DIRECTIONS FOR THIS TASK -
After the line containing "[Deleting] or [Deleted].", write nothing more; before it, reproduce every line of the material below exactly, starting with the first.

DATA IN THIS EXERCISE -
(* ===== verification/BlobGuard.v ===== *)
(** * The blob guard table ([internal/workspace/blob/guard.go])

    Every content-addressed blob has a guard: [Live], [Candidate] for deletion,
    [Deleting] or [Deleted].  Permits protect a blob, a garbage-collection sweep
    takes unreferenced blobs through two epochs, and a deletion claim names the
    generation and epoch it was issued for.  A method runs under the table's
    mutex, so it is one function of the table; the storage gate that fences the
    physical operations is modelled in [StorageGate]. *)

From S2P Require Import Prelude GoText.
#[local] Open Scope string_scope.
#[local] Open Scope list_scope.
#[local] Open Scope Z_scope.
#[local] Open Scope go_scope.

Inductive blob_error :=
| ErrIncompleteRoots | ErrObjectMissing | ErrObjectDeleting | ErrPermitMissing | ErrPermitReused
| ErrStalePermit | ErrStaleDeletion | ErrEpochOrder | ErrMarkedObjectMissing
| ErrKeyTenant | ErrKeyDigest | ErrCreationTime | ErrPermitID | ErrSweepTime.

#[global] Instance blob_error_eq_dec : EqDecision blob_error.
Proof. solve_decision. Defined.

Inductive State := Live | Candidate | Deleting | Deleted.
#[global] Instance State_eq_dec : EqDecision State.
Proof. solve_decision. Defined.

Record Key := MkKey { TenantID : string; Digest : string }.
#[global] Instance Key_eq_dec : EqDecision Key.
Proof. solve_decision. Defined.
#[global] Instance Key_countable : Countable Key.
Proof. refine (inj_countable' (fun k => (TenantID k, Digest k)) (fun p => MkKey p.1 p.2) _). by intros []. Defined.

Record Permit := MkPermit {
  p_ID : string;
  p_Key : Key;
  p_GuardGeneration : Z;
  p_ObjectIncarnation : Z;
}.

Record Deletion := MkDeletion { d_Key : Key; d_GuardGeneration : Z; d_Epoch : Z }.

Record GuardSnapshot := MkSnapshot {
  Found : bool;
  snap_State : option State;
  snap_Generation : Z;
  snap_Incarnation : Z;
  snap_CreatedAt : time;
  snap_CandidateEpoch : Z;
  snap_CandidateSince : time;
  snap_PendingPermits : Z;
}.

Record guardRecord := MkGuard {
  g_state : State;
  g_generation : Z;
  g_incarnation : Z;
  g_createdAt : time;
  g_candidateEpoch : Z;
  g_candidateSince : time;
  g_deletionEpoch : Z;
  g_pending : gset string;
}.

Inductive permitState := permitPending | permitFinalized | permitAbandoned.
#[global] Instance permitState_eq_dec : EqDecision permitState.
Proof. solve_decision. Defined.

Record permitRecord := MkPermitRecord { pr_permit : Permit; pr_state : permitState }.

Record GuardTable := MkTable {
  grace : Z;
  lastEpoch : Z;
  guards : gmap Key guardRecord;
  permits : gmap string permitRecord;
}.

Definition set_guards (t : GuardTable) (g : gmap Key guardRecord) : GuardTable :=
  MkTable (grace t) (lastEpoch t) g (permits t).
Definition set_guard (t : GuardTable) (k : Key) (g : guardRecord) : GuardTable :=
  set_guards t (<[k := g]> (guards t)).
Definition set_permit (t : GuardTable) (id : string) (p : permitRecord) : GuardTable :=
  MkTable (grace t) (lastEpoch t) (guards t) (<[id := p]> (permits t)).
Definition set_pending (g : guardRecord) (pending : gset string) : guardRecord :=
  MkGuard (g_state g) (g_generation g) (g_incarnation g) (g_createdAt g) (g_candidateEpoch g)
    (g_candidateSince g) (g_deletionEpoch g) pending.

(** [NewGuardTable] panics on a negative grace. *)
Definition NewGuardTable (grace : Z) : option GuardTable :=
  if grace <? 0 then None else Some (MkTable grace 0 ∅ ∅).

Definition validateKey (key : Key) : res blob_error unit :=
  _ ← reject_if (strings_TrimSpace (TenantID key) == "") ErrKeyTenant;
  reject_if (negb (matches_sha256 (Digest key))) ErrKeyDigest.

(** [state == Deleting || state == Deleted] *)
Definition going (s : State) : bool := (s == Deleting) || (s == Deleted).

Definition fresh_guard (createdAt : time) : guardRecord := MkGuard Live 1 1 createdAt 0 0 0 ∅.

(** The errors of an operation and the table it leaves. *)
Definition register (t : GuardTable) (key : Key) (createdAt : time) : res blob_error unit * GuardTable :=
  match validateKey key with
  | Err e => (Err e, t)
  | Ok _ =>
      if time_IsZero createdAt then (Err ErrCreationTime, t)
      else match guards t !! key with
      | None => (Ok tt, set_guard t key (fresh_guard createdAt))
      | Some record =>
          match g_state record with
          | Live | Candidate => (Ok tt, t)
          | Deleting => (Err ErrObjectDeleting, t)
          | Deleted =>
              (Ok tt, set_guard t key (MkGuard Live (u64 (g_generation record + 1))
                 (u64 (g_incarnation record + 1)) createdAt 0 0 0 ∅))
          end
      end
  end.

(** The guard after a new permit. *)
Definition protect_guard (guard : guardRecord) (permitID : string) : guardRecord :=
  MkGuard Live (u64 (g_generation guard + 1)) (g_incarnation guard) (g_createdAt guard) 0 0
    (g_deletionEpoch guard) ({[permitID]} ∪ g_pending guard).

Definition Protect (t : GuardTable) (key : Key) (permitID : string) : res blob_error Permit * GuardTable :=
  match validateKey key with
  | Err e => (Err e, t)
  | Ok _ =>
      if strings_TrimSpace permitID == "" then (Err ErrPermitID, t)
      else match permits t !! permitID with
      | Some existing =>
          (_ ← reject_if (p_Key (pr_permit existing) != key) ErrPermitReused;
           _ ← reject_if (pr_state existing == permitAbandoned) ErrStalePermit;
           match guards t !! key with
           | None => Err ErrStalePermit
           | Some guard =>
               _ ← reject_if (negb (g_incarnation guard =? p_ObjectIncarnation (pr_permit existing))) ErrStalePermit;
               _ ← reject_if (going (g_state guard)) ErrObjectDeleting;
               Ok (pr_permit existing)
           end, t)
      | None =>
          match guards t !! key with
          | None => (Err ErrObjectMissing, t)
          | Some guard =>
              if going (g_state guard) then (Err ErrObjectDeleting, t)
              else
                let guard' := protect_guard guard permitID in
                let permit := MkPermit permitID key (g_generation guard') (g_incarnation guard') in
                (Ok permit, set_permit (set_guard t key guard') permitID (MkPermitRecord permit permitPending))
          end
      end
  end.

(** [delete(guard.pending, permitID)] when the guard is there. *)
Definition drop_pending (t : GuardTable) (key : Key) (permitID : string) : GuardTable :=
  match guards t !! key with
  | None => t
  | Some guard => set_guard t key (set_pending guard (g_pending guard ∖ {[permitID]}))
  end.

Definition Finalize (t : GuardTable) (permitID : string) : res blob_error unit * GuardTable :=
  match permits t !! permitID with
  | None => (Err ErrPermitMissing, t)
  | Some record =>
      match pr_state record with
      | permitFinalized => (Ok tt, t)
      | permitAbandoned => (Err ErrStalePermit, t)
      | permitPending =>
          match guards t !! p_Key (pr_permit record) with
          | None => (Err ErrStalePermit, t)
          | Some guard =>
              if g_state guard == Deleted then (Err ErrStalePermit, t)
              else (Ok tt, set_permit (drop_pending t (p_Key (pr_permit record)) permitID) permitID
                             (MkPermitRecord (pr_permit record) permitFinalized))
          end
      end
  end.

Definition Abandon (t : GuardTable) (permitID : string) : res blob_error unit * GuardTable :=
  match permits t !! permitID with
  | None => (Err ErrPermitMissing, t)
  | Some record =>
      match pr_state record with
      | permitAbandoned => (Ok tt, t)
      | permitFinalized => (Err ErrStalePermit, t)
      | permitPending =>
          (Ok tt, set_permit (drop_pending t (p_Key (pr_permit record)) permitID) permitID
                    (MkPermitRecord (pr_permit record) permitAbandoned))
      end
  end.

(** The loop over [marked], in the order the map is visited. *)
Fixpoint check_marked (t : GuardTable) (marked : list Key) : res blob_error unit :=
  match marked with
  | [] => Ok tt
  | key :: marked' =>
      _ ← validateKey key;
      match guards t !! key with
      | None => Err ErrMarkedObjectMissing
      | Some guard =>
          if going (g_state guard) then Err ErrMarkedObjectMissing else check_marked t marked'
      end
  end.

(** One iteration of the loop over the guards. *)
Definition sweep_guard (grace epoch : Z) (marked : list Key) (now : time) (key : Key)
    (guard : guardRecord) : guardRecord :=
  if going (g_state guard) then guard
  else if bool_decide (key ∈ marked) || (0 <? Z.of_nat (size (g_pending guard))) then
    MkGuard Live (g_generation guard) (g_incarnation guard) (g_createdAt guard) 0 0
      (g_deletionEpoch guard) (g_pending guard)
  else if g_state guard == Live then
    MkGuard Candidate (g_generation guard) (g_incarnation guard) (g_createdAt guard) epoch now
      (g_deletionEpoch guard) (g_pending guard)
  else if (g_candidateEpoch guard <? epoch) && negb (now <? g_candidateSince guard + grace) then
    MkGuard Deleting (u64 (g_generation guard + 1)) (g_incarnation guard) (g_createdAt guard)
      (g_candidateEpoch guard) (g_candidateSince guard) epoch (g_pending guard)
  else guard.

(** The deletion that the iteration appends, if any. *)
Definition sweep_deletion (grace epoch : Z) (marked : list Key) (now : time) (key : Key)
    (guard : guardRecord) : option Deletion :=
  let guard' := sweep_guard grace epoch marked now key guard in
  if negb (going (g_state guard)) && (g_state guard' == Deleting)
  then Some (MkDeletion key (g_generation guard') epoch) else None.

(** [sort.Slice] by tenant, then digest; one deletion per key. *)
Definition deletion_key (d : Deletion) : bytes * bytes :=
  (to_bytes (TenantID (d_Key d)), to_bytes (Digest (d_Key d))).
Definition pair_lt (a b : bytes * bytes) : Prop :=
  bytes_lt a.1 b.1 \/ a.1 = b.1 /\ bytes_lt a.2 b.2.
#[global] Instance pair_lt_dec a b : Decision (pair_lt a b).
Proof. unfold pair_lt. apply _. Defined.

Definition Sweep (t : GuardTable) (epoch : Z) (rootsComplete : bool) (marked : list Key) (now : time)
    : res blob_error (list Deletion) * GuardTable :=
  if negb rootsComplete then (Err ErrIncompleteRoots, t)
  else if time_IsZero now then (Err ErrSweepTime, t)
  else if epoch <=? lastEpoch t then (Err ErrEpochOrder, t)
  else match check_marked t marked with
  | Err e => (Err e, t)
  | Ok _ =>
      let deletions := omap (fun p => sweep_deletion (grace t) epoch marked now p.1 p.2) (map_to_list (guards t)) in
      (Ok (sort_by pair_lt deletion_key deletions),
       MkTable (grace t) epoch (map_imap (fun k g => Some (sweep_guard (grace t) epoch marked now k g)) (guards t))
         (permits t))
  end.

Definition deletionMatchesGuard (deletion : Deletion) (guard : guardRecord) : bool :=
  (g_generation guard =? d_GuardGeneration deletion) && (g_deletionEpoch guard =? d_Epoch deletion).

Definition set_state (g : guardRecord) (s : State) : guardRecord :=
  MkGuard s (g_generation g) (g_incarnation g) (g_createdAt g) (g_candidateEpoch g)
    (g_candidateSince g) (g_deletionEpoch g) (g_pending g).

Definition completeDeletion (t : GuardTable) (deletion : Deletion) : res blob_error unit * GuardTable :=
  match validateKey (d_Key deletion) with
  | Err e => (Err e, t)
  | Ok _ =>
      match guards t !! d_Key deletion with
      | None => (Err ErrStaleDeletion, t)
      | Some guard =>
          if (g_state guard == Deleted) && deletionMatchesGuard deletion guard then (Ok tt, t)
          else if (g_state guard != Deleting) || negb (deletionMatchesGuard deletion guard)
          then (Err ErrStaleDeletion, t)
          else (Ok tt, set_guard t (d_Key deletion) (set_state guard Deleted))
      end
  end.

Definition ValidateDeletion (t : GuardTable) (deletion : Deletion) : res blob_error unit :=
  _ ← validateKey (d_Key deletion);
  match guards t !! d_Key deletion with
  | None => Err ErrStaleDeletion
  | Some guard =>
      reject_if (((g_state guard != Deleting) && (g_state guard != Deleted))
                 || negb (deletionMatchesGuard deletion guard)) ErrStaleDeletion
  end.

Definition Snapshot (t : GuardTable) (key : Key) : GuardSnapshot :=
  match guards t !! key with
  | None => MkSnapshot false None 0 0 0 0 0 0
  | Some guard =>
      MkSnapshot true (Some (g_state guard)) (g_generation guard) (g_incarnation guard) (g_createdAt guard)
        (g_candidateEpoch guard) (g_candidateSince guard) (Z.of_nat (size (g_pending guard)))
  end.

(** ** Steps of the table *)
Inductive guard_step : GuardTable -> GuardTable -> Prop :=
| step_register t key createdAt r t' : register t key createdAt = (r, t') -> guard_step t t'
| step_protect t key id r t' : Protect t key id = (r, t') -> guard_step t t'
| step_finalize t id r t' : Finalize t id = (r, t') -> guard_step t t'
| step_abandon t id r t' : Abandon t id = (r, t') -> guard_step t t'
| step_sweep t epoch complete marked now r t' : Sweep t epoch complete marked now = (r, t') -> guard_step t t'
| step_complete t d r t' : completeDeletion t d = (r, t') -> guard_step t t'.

RESULT OF THE EXERCISE -
(* ===== verification/BlobGuard.v ===== *)
(** * The blob guard table ([internal/workspace/blob/guard.go])

    Every content-addressed blob has a guard: [Live], [Candidate] for deletion,
    [Deleting] or [Deleted].  Permits protect a blob, a garbage-collection sweep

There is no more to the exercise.